Pese a todo, se las arregló para continuar trabajando de bibliotecario y escribiendo, aunque cada vez con mayor dificultad. “Mi mente todavía funciona, pero hay algunas costuras que quedaron flojas”, decía durante el tiempo en el que terminó a duras penas Las lágrimas de Eros (1961). Según Joseph-Marie Lo Duca, cada hoja de este manuscrito era pasada en limpio inmediatamente por una dactilógrafa, ya que el autor olvidaba a menudo lo que acababa de escribir. Además, con su sueldo no llegaba a fin de mes. En marzo de ese mismo año sus amigos organizaron una subasta de cuadros y varios objetos de arte donados por Picasso, Miró, Giacometti, Michaux, Masson, Max Ernst, Hans Arp y otros, con tal éxito que pudieron comprarle un departamento en la rue de Saint-Sulpice, en París. Bataille tuvo que solicitar y esperar el traslado de su empleo de la biblioteca de Orleans a la Biblioteca Nacional y logró mudarse un año más tarde. Apenas llegó a habitar cuatro meses en su nueva residencia, pero sus neuronas sobrevivientes dieron batalla hasta el último aliento: marcado por su apellido, Bataille escribió, literalmente, hasta caerse muerto.
Mi madre, publicado en 1966, es un angustiado canto al incesto, ese tabú universal que llevó a la humanidad a observar límites opuestos a la libertad animal. Según Bataille, la apertura del erotismo hacia lo ilimitado conduce a “ese brillo y a ese vértigo” que irrumpe en el abandono extremo y excesivo de la vida cuando ésta se pone en “contacto glacial con su contrario”. Como en toda su obra, en esta novela también se despliega la “dulzura de la angustia”, la relación entre muerte y sexualidad y el relato de las mayores transgresiones con una solapada risa trágica, una risa definitiva ante lo más sagrado o terrorífico. Pero al contrario de su primera novela, nadie parece divertirse mucho en las peripecias de Mi madre. Los personajes que yacen enclaustrados en su delirio erótico, en la cama durante varios días, parecen desdichados, casi no tienen fuerzas para sonreír, apenas duermen y sus ojeras destacan miradas de extraviados, como si cada tanto regresaran del más allá.
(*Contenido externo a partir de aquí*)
(* ===== verification/GuestTheorems.v ===== *)
(** * The code in the guest: theorems

    The interrupt stubs against the gates that name them, and the ways through
    the guest code: a system call, an exception, a signal handler. *)

From S2P Require Import Prelude Text Memory PageMath HostOS Tlb Pager PagerTree PagerWalk PagerSpec PagerTlb PagerTheorems Region RegionManager RegionSpec RegionTheorems Registers Mappings Heap HeapSpec HeapTheorems Vcpu VcpuTheorems Descriptors DescriptorTheorems Vm Handlers Syscall SyscallStubs Hypercall VmSpec SyscallTheorems HypercallTheorems RunTheorems LifecycleTheorems GuestCode GuestSpec.
From stdpp Require Import strings relations.
Local Open Scope Z_scope.

(** ** What a system call leaves alone *)

(** The general registers of CPU 0. *)
Definition gp_regs {os T} (s : vm os T) : option kvm_regs := (fun v => kv_regs (_kvm_vcpu v)) <$> cpus s !! 0%nat.

Section GpRegs.
Context {os T : Type} `{HostOS os} `{FileOS os} `{KvmOS os} `{MonitorOS os} `{TranslationCache T}.

Definition cpu_gp (c : cpu os T) : kvm_regs := kv_regs (_kvm_vcpu (c_vcpu c)).

Lemma keeps_gp_on_cpu {A} (c : M (cpu os T) A) : keeps cpu_gp c -> keeps gp_regs (on_cpu 0 c).
Proof.
  intros Hc s a s' E. unfold on_cpu in E. destruct (cpus s !! 0%nat) as [v|] eqn:Ev; [|done].
  destruct (c _) as [[b t]|] eqn:Ec; [|done]. injection E as _ <-. apply Hc in Ec.
  unfold gp_regs. rewrite Ev. cbn. rewrite list_lookup_insert_eq by (by eapply lookup_lt_Some).
  cbn. f_equal. exact Ec.
Qed.

Lemma keeps_gp_cpu_rm {A} (c : M (rm os T) A) : keeps cpu_gp (on_cpu_rm c).
Proof. apply keeps_zoom. done. Qed.

Lemma keeps_gp_get_reg r : keeps cpu_gp (get_reg r).
Proof. by intros s a s' [= _ <-]. Qed.

Lemma keeps_gp_get_seg g : keeps cpu_gp (get_seg g).
Proof. by intros s a s' [= _ <-]. Qed.

Lemma keeps_gp_set_seg g x : keeps cpu_gp (set_seg g x).
Proof. intros s a s' [= _ <-]. destruct s as [[? [] ?] ?]. by destruct g. Qed.

Lemma keeps_gp_get_sregs : keeps cpu_gp get_sregs.
Proof.
  unfold get_sregs. intros s a s' E. apply bind_ok_inv in E as (k & s1 & E1 & E). injection E1 as <- <-.
  apply bind_ok_inv in E as ([[err en] r] & s1 & E1 & E).
  assert (c_vcpu s1 = c_vcpu s) as Ev.
  { revert E1. apply (keeps_zoom c_vcpu). done. }
  apply bind_ok_inv in E as ([] & s2 & E2 & E). injection E2 as <-.
  destruct (ctrue err); injection E as _ <-; unfold cpu_gp; cbn; done.
Qed.

Lemma keeps_gp_set_sregs : keeps cpu_gp set_sregs.
Proof.
  unfold set_sregs, kvm. apply keeps_bind; [apply keeps_gets|]. intros k.
  apply keeps_bind; [apply keeps_gp_cpu_rm|]. intros [err en]. destruct (ctrue err); apply keeps_ret.
Qed.

Lemma keeps_gp_heap {A} (c : M (hm os T) A) : keeps gp_regs (heap c).
Proof. apply keeps_zoom. done. Qed.

Lemma keeps_gp_at_z {A} (l : list A) i : keeps (@gp_regs os T) (at_z l i).
Proof. unfold at_z. case_match; auto with keeps. Qed.
End GpRegs.
#[export] Hint Resolve keeps_gp_on_cpu keeps_gp_get_reg keeps_gp_get_seg keeps_gp_set_seg keeps_gp_get_sregs
  keeps_gp_set_sregs keeps_gp_heap keeps_gp_at_z : keeps.

Section SyscallRegs.
Context {os T : Type} `{HostOS os} `{FileOS os} `{KvmOS os} `{MonitorOS os} `{TranslationCache T}.
Variable hs : elkvm_handlers os (vm os T).

(** Every function of the table leaves the general registers alone; the result
    is written by [handle_syscall]. *)
Lemma syscalls_keep_gp :
  Forall (fun e => match e with Some (c, _) => keeps (@gp_regs os T) c | None => True end) (elkvm_syscalls hs).
Proof.
  unfold elkvm_syscalls. rewrite !Forall_app. split_and!.
  - unfold elkvm_syscalls_low. repeat constructor; try done; keeps_all.
  - unfold elkvm_syscalls_high. repeat constructor; try done; keeps_all.
  - by apply Forall_replicate.
Qed.
End SyscallRegs.

(** ** A system call *)

Lemma entry_pushes : pushes 4 entry_bin 0 = Some ([1], 2).
Proof. vm_compute. reflexivity. Qed.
Luego de la muerte del padre, la madre un día se quita las ropas frente a su hijo, que también está desnudo. Se acuestan. Ella le pide a él que meta la lengua en su boca y luego que la penetre con su sexo “mojado de rabia”. Ambos saben que ésa será la primera y única vez: el hijo ya no verá nunca a más a esa madre que ama hasta la veneración. Ella ha decidido morir, pero antes quiere zozobrar junto al hijo en una abolición de límites que los dos desean desde hace tiempo, ese ilícito que los hará perderse en la desmesura, la demencia del amor. La escena final queda librada a la imaginación de cada lector, o quizá el autor no pudo terminarla antes del colapso de su cerebro. Para alguien que siempre intentó mirar a la muerte de frente, aun sabiendo que eso es tan doloroso e insoportable como mirar fijo al sol, la entrada en el coma y su dulce resbalar a la inconsciencia durante el sueño puede ser visto como un paradójico regalo de la vida. Después de tanta angustia y sufrimiento, allí queda aislado uno de los epígrafes más significativos de Mi madre: “La risa es más divina y aún más inaprehensible que las lágrimas”.